Soutenance de thèse : Mélanie MOUCHET

Breathing motion detection in computed tomography using data consistency conditions

Doctorante : Mélanie MOUCHET

Laboratoire INSA : CREATIS
Ecole doctorale : EDA160 : Électronique, Électrotechnique, Automatique

Four-dimensional (4D) computed tomography (CT) images are used for the radiother- apy planning of thoracic and upper-abdominal tumors to account for breathing motion. It assumes that the breathing cycle is periodic which is often not the case, especially for patients suffering from respiratory diseases, resulting in artifacts in tomographic images which may impact the radiotherapy. The aim of this thesis is to detect motion in helical CT using data consistency conditions (DCC). DCC are mathematical equations characterizing the redundancy in the projection data. They have been developed for several source and detector configurations but the literature is scarce on helical CT with a cylindrical detector which is the most used geometry in 4D CT. The first contribution is the development of two approaches to apply DCC to pairs of cone-beam projections. The first approach resamples two projections onto a virtual detector which rows are parallel  to the line connecting the source positions to apply a fan-beam DCC along each row.

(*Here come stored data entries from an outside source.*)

(** * Flowly collaborative editor: the replicated text core

    A shallow embedding of [src/types/CRDT.ts] (position algebra, id
    generators), [src/lib/crdt/CRDTEngine.ts] (one field's character map and
    operation log), [src/lib/crdt/UndoRedoManager.ts] (batching and inverse
    operations) and [src/lib/crdt/MultiFieldCRDTEngine.ts] (one engine per
    field), and of what feeds and reads them: the text difference of
    [src/utils/utils.ts], the reducer of [src/hooks/useMultiFieldCRDT.ts]
    and the grouping of [src/components/HistoryPopover.tsx].  The
    properties of the specification come first, further properties of the
    code after them. *)

From Stdlib Require Import ZArith NArith Bool List String Ascii Lia.
From Stdlib Require Import DecimalString DecimalN Permutation Sorted.
Import ListNotations.

Open Scope string_scope.
Open Scope Z_scope.

(* ------------------------------------------------------------------ *)
(** * The host: numbers, strings, arrays, clock and randomness *)

Module JS.

(** ** Numbers

    The only numbers the position algebra computes are the integer read at
    the front of a key, that integer plus or minus one, and the midpoint of
    two such integers.  A finite number is therefore kept as twice its
    value: [Fin h] stands for [h/2].  IEEE doubles hold these values exactly
    while their magnitude stays below 2^53; the properties below say so
    where they depend on it.  [NaN] is the result of a failed parse and
    propagates through arithmetic. *)
Inductive number : Type :=
| NaN
| Fin (twice : Z).

Definition of_Z (n : Z) : number := Fin (2 * n).

Definition add (a b : number) : number :=
  match a, b with
  | Fin x, Fin y => Fin (x + y)
  | _, _ => NaN
  end.

Definition sub (a b : number) : number :=
  match a, b with
  | Fin x, Fin y => Fin (x - y)
  | _, _ => NaN
  end.

(** [x / 2].  Exact when [x] is an integer, which is the only use. *)
Definition half (a : number) : number :=
  match a with
  | Fin x => Fin (x / 2)
  | NaN => NaN
  end.

(** [a !== b]: [NaN] differs from everything, itself included. *)
Definition strict_neq (a b : number) : bool :=
  match a, b with
  | Fin x, Fin y => negb (x =? y)
  | _, _ => true
  end.

Definition isNaN (a : number) : bool :=
  match a with NaN => true | Fin _ => false end.

(** Sign tests on a comparator's result; both are false on [NaN]. *)
Definition negative (a : number) : bool :=
  match a with Fin x => x <? 0 | NaN => false end.

Definition positive (a : number) : bool :=
  match a with Fin x => 0 <? x | NaN => false end.

(** ** Strings *)

(** A string is truthy when it is not empty. *)
Definition truthy (s : string) : bool :=
  match s with EmptyString => false | String _ _ => true end.

(** [prevPos || null] and [!prevPos] on a [string | null]. *)
Definition present (p : option string) : option string :=
  match p with
  | Some s => if truthy s then Some s else None
  | None => None
  end.

Definition dot : ascii := "."%char.

(** [s.split('.')]: never empty, the empty string splits into [[""]]. *)
Fixpoint split_dot (s : string) : list string :=
  match s with
  | EmptyString => [EmptyString]
  | String c rest =>
      if Ascii.eqb c dot then EmptyString :: split_dot rest
      else match split_dot rest with
           | part :: parts => String c part :: parts
           | [] => [String c EmptyString]
           end
  end.

(** [parts[0]] and [parts[1]]; an absent part is [undefined], which
    [parseFloat] reads as the text "undefined" and so as [NaN]. *)
Definition part (parts : list string) (i : nat) : string :=
  nth i parts "undefined".

Definition is_digit (c : ascii) : bool :=
  let n := nat_of_ascii c in (48 <=? n)%nat && (n <=? 57)%nat.

Definition is_space (c : ascii) : bool :=
  let n := nat_of_ascii c in
  ((9 <=? n)%nat && (n <=? 13)%nat) || (n =? 32)%nat.

Definition digit_cons (c : ascii) (d : Decimal.uint) : Decimal.uint :=
  match nat_of_ascii c with
  | 48%nat => Decimal.D0 d | 49%nat => Decimal.D1 d | 50%nat => Decimal.D2 d
  | 51%nat => Decimal.D3 d | 52%nat => Decimal.D4 d | 53%nat => Decimal.D5 d
  | 54%nat => Decimal.D6 d | 55%nat => Decimal.D7 d | 56%nat => Decimal.D8 d
  | _ => Decimal.D9 d
  end.

(** The longest run of decimal digits at the front of [s]. *)
Fixpoint scan_digits (s : string) : Decimal.uint :=
  match s with
  | String c rest =>
      if is_digit c then digit_cons c (scan_digits rest) else Decimal.Nil
  | EmptyString => Decimal.Nil
  end.

Fixpoint trimStart (s : string) : string :=
  match s with
  | String c rest => if is_space c then trimStart rest else s
  | EmptyString => EmptyString
  end.

Definition unsigned_prefix (s : string) : number :=
  match scan_digits s with
  | Decimal.Nil => NaN
  | d => of_Z (Z.of_N (N.of_uint d))
  end.

Definition negate (a : number) : number :=
  match a with Fin x => Fin (- x) | NaN => NaN end.

(** [parseFloat] on one component of a key.  Every call site passes a part
    of [split('.')], so no fraction can follow the digits: the value is the
    signed decimal integer at the front, after leading white space, and
    [NaN] when there is none.  Exponent notation and the word Infinity are
    not modelled; keys written by this program never contain them below
    1e21. *)
Definition parseFloat (s : string) : number :=
  match trimStart s with
  | String "-"%char rest => negate (unsigned_prefix rest)
  | String "+"%char rest => unsigned_prefix rest
  | body => unsigned_prefix body
  end.

Definition digits (n : N) : string := NilEmpty.string_of_uint (N.to_uint n).

(** Number to string inside a template literal, for the integers and
    half-integers above: "3", "-2", "1.5", "-0.5", "NaN". *)
Definition toString (a : number) : string :=
  match a with
  | NaN => "NaN"
  | Fin h =>
      (if h <? 0 then "-" else "")
        ++ digits (Z.to_N (Z.abs h / 2))
        ++ (if Z.odd h then ".5" else "")
  end.

(** [a === b] on values that may be [undefined]. *)
Definition same (a b : option string) : bool :=
  match a, b with
  | Some x, Some y => String.eqb x y
  | None, None => true
  | _, _ => false
  end.

(** ** Arrays *)

(** [arr[i]] for a numeric index: [undefined] outside the array. *)
Definition index {A : Type} (arr : list A) (i : Z) : option A :=
  if i <? 0 then None else nth_error arr (Z.to_nat i).

Section Sort.
Context {A : Type} (compareFn : A -> A -> number).

Fixpoint insert_sorted (x : A) (l : list A) : list A :=
  match l with
  | [] => [x]
  | y :: rest =>
      if positive (compareFn x y) then y :: insert_sorted x rest
      else x :: l
  end.

(** [Array.prototype.sort], which is stable: an element moves behind
    another only when the comparator returns a positive number (zero and
    [NaN] keep the order).  With an inconsistent comparator the host's
    order is implementation-defined; this is insertion sort. *)
Definition sort (l : list A) : list A := fold_right insert_sorted [] l.
End Sort.

(** [arr.join('')], where [undefined] elements contribute nothing. *)
Definition join (l : list (option string)) : string :=
  String.concat "" (map (fun o => match o with Some s => s | None => "" end) l).

(** [arr.slice(start, end)] with integer arguments: a negative index
    counts from the end, and both are clamped to the array. *)
Definition slice {A : Type} (arr : list A) (start finish : Z) : list A :=
  let len := Z.of_nat (List.length arr) in
  let clamp i := if i <? 0 then Z.max (len + i) 0 else Z.min i len in
  let k := clamp start in
  let final := clamp finish in
  firstn (Z.to_nat (Z.max (final - k) 0)) (skipn (Z.to_nat k) arr).

(** [s[i]]: the code unit at index [i] as a string, [undefined] outside. *)
Definition charAt (s : string) (i : nat) : option string :=
  match String.get i s with
  | Some c => Some (String c EmptyString)
  | None => None
  end.

(** [s.substring(start, end)] on indices that are natural numbers: the
    smaller one is the start, and both are clamped to the string. *)
Definition substring (s : string) (start finish : nat) : string :=
  let lo := Nat.min start finish in
  let hi := Nat.max start finish in
  String.substring lo (hi - lo) s.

The second approach computes DCC in the cylindrical detector coordinates to increase the number of DCC in a helical acquisition. The second contribution studies the ability of DCC to locally detect motion. A consistency metric is introduced to account for the acquisition noise in the DCC by computing the variance of the DCC. Lastly, a graph approach is proposed to detect mo- tion during an acquisition, in which the vertices are the projections and two vertices are connected if a DCC exists between the projections. All contributions are evaluated using simulated and real data. In both cases, DCC allow the detection of motion for most pairs, but not those for which DCC are heavily impacted by noise. Constructing the graph with pairs of projections robust to noise, the graph approach provides an overview of motion for an entire helical CT.